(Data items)
|---|
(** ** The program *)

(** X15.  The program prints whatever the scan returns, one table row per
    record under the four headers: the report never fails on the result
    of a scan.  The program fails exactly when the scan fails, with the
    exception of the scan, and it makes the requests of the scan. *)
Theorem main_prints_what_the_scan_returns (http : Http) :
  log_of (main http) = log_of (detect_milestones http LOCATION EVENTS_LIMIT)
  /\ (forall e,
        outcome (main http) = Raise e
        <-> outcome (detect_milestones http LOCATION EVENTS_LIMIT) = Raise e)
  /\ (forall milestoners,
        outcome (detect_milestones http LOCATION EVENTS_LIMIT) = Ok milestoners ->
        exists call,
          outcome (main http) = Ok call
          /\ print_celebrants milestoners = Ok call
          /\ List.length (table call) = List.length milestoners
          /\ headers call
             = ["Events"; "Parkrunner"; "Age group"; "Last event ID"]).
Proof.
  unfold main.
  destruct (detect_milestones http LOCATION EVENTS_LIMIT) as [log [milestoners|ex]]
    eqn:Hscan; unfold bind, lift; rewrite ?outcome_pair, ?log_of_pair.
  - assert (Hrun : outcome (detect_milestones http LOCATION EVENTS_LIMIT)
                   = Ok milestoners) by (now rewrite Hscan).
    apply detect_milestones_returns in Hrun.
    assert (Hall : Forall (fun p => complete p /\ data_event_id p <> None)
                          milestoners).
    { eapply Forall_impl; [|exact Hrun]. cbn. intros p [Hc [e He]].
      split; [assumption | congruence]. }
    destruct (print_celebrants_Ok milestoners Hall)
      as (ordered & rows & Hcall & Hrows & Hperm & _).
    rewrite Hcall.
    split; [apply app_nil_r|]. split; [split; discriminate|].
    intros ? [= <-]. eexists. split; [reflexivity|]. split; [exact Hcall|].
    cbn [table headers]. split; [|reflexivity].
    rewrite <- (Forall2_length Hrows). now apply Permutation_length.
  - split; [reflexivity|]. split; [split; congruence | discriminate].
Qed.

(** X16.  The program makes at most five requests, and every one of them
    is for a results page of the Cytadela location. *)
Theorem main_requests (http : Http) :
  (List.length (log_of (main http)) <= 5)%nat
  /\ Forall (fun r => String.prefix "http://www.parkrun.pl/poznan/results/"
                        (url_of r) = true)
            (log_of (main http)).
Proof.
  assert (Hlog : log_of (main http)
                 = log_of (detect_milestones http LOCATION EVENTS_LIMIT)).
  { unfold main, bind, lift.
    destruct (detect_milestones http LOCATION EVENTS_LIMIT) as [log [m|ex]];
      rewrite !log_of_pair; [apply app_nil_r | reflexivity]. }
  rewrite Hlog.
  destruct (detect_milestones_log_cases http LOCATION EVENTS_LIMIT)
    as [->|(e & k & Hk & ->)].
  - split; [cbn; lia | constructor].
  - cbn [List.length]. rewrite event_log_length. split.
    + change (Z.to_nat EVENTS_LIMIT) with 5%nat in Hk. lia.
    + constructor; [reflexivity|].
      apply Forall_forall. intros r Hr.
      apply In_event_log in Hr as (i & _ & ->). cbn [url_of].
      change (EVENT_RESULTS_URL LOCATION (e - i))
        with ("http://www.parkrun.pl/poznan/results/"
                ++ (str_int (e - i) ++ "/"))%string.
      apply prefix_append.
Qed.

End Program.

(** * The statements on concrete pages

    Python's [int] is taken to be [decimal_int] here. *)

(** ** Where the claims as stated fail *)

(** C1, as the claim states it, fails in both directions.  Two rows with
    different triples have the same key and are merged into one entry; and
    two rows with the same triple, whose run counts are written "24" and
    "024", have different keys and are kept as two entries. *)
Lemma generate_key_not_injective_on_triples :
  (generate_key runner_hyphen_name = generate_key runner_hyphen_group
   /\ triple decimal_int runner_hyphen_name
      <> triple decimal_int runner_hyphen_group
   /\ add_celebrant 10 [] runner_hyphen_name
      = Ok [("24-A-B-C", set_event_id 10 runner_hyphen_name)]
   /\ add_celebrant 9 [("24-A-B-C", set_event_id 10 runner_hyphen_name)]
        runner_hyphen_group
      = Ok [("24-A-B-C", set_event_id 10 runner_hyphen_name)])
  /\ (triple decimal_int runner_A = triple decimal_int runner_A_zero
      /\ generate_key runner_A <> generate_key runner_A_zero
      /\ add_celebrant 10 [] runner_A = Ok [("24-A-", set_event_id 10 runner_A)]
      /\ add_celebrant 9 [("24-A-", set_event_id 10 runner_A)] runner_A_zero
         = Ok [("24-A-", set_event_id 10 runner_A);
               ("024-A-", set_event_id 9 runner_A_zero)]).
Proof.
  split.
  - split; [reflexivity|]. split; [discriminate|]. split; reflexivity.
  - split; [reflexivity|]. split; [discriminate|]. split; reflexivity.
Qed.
|---|
_Work instruction_
Word for word, transcribe all of the entries shown above.

_Expected answer_
(** ** The program *)

(** X15.  The program prints whatever the scan returns, one table row per
    record under the four headers: the report never fails on the result
    of a scan.  The program fails exactly when the scan fails, with the
    exception of the scan, and it makes the requests of the scan. *)
Theorem main_prints_what_the_scan_returns (http : Http) :
  log_of (main http) = log_of (detect_milestones http LOCATION EVENTS_LIMIT)
  /\ (forall e,
        outcome (main http) = Raise e
        <-> outcome (detect_milestones http LOCATION EVENTS_LIMIT) = Raise e)
  /\ (forall milestoners,
        outcome (detect_milestones http LOCATION EVENTS_LIMIT) = Ok milestoners ->
        exists call,
          outcome (main http) = Ok call
          /\ print_celebrants milestoners = Ok call
          /\ List.length (table call) = List.length milestoners
          /\ headers call
             = ["Events"; "Parkrunner"; "Age group"; "Last event ID"]).
Proof.
  unfold main.
  destruct (detect_milestones http LOCATION EVENTS_LIMIT) as [log [milestoners|ex]]
    eqn:Hscan; unfold bind, lift; rewrite ?outcome_pair, ?log_of_pair.
  - assert (Hrun : outcome (detect_milestones http LOCATION EVENTS_LIMIT)
                   = Ok milestoners) by (now rewrite Hscan).
    apply detect_milestones_returns in Hrun.
    assert (Hall : Forall (fun p => complete p /\ data_event_id p <> None)
                          milestoners).
    { eapply Forall_impl; [|exact Hrun]. cbn. intros p [Hc [e He]].
      split; [assumption | congruence]. }
    destruct (print_celebrants_Ok milestoners Hall)
      as (ordered & rows & Hcall & Hrows & Hperm & _).
    rewrite Hcall.
    split; [apply app_nil_r|]. split; [split; discriminate|].
    intros ? [= <-]. eexists. split; [reflexivity|]. split; [exact Hcall|].
    cbn [table headers]. split; [|reflexivity].
    rewrite <- (Forall2_length Hrows). now apply Permutation_length.
  - split; [reflexivity|]. split; [split; congruence | discriminate].
Qed.

(** X16.  The program makes at most five requests, and every one of them
    is for a results page of the Cytadela location. *)
Theorem main_requests (http : Http) :
  (List.length (log_of (main http)) <= 5)%nat
  /\ Forall (fun r => String.prefix "http://www.parkrun.pl/poznan/results/"
                        (url_of r) = true)
            (log_of (main http)).
Proof.
  assert (Hlog : log_of (main http)
                 = log_of (detect_milestones http LOCATION EVENTS_LIMIT)).
  { unfold main, bind, lift.
    destruct (detect_milestones http LOCATION EVENTS_LIMIT) as [log [m|ex]];
      rewrite !log_of_pair; [apply app_nil_r | reflexivity]. }
  rewrite Hlog.
  destruct (detect_milestones_log_cases http LOCATION EVENTS_LIMIT)
    as [->|(e & k & Hk & ->)].
  - split; [cbn; lia | constructor].
  - cbn [List.length]. rewrite event_log_length. split.
    + change (Z.to_nat EVENTS_LIMIT) with 5%nat in Hk. lia.
    + constructor; [reflexivity|].
      apply Forall_forall. intros r Hr.
      apply In_event_log in Hr as (i & _ & ->). cbn [url_of].
      change (EVENT_RESULTS_URL LOCATION (e - i))
        with ("http://www.parkrun.pl/poznan/results/"
                ++ (str_int (e - i) ++ "/"))%string.
      apply prefix_append.
Qed.

End Program.

(** * The statements on concrete pages

    Python's [int] is taken to be [decimal_int] here. *)

(** ** Where the claims as stated fail *)

(** C1, as the claim states it, fails in both directions.  Two rows with
    different triples have the same key and are merged into one entry; and
    two rows with the same triple, whose run counts are written "24" and
    "024", have different keys and are kept as two entries. *)
Lemma generate_key_not_injective_on_triples :
  (generate_key runner_hyphen_name = generate_key runner_hyphen_group
   /\ triple decimal_int runner_hyphen_name
      <> triple decimal_int runner_hyphen_group
   /\ add_celebrant 10 [] runner_hyphen_name
      = Ok [("24-A-B-C", set_event_id 10 runner_hyphen_name)]
   /\ add_celebrant 9 [("24-A-B-C", set_event_id 10 runner_hyphen_name)]
        runner_hyphen_group
      = Ok [("24-A-B-C", set_event_id 10 runner_hyphen_name)])
  /\ (triple decimal_int runner_A = triple decimal_int runner_A_zero
      /\ generate_key runner_A <> generate_key runner_A_zero
      /\ add_celebrant 10 [] runner_A = Ok [("24-A-", set_event_id 10 runner_A)]
      /\ add_celebrant 9 [("24-A-", set_event_id 10 runner_A)] runner_A_zero
         = Ok [("24-A-", set_event_id 10 runner_A);
               ("024-A-", set_event_id 9 runner_A_zero)]).
Proof.
  split.
  - split; [reflexivity|]. split; [discriminate|]. split; reflexivity.
  - split; [reflexivity|]. split; [discriminate|]. split; reflexivity.
Qed.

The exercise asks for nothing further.